2020-01-02 03:38:39邸海俠薛芳指導老師
人人健康 2020年9期
關鍵詞:心功能

邸海俠 薛芳 指導老師

(廊坊市中醫醫院 河北廊坊 065000)

薛芳教授為第二批、第六批全國老中醫藥專家學術經驗繼承工作指導老師,“河北省首屆十二大名中醫”,河北中醫學院教授。從事中醫臨床、教學和科研工作50 余年,學驗俱豐,臨床以善治心血管病為主的內科疑難重危病癥而著稱。吾輩有幸隨診于側,受益匪淺,現將薛芳教授治療風濕性心臟病合并心功能不全驗案一則整理如下,與同道共享。

1 病案介紹

侯某,男,60 歲,天津市人。患風濕性心臟瓣膜病十余年,近年來因工作緊張勞累自覺身倦乏力,活動時顯著心悸氣短,午后兩下肢發脹沉重,易感冒,咳嗽少痰。2009 年12 月8 日前往天津市某某醫院診查。心臟超聲檢查:風濕性心臟病,左房擴大,左心房前后徑42mm,左心室舒張末期50mm,左心室收縮末期29mm,二尖瓣中度狹窄,輕度反流,二尖瓣前后葉增厚,交界粘連,瓣下腱索增粗,開放受限,估測瓣膜口面積1.3cm2,二尖瓣舒張期呈五彩鑲嵌的湍流,前向血流速度增快約1.52m/s,收縮期二尖瓣輕度反流,肺動脈高壓,三尖瓣輕度反流,三尖瓣反流法估測肺動脈收縮壓約45mmHg,右心室前后徑20mm,右心房左右經34mm。
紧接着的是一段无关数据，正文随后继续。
Lemma ingest_success_shape_witness :
  ingest_pdf_documents false example_adapters [example_pdf] fresh_world
  = (Ok example_stats, indexed_world) /\
  exists per_doc E,
    Forall2 (fun pdf chunks =>
               process_pdf_content example_adapters pdf = Ok chunks)
            [example_pdf] per_doc /\
    generate_embeddings example_adapters (concat per_doc) = Ok E /\
    calls indexed_world
    = calls fresh_world ++ map CallProcessPdf [example_pdf]
      ++ [CallGenerateEmbeddings (concat per_doc);
          CallAddEmbeddings (concat per_doc);
          CallSaveIndex "pdf_faiss_index"] /\
    texts (vector_store indexed_world)
    = texts (vector_store fresh_world) ++ concat per_doc /\
    stored_vectors (vector_store indexed_world)
    = stored_vectors (vector_store fresh_world)
      ++ normalize_embeddings false E /\
    total_documents example_stats = length [example_pdf] /\
    total_chunks example_stats = length (concat per_doc) /\
    stats_total_embeddings example_stats = length E /\
    vector_store_stats example_stats
    = get_stats (vector_store indexed_world).
Proof.
  split; [reflexivity|].
  apply (ingest_success_shape false example_adapters [example_pdf]
           fresh_world indexed_world example_stats).
  reflexivity.
Defined.


Lemma example_adapters_count_contract : count_contract example_adapters.
Proof. intros chunks E [= <-]. by rewrite length_map. Qed.

Lemma history_store_consistent_witness :
  count_contract example_adapters /\
  consistent
    (vector_store (history false example_cfg example_adapters example_ops ∅)).
Proof.
  split; [exact example_adapters_count_contract|].
  apply (history_store_consistent false example_cfg example_adapters
           example_ops ∅).
  exact example_adapters_count_contract.
Defined.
內科醫師確診為風濕性心臟病二尖瓣狹窄、關閉不全,心功能Ⅱ級。診斷明確后未作任何處理,僅囑勿要過勞。

2009 年12 月25 日來石家莊市河北醫科大學中醫學院門診部中醫內科診治。患風濕性心臟病二尖瓣狹窄、關閉不全十余年,素有心悸,逐年加重,活動時顯著心悸、氣短、自汗,甚爾心悸不已、氣喘吁吁、咳嗽,早晨起床時較劇,先咳出少量清稀痰涎,后有粘痰排出,受風著涼易感冒、噴涕、流涕、咳嗽加重,面色蒼白無華,兩顴部略顯紅赤(二尖瓣面容),口唇略紫暗,兩下肢晨起時較輕松,午后自覺憋脹沉重,按之輕度指凹性浮腫。舌質淡嫩,舌苔白滑,脈象緩弱,重按無力。

中醫理論認為“心主血脈”。心臟的正常搏動主要依賴于“心氣”的推動,心氣充沛,才能維持正常的心力、心率和心律,血液才能在脈管內正常運行,如環無端,周流不息,營養全身五臟六腑、四肢百骸、筋肉肌膚。現心之皮囊受損(二尖瓣狹窄、關閉不全),開闔失宜,“心主血脈”功能必然受到不同程度的影響。皮囊受損較輕(狹窄輕度),“心主血脈”功能影響較輕;皮囊受損較重(狹窄中度或重度),必然較重的影響“心主血脈”功能,這是毋庸置疑的。心氣不足,推動不利,出現心悸氣短活動時顯著加重,甚爾心悸不已,氣喘吁吁,面色蒼白無華,唇面紫青。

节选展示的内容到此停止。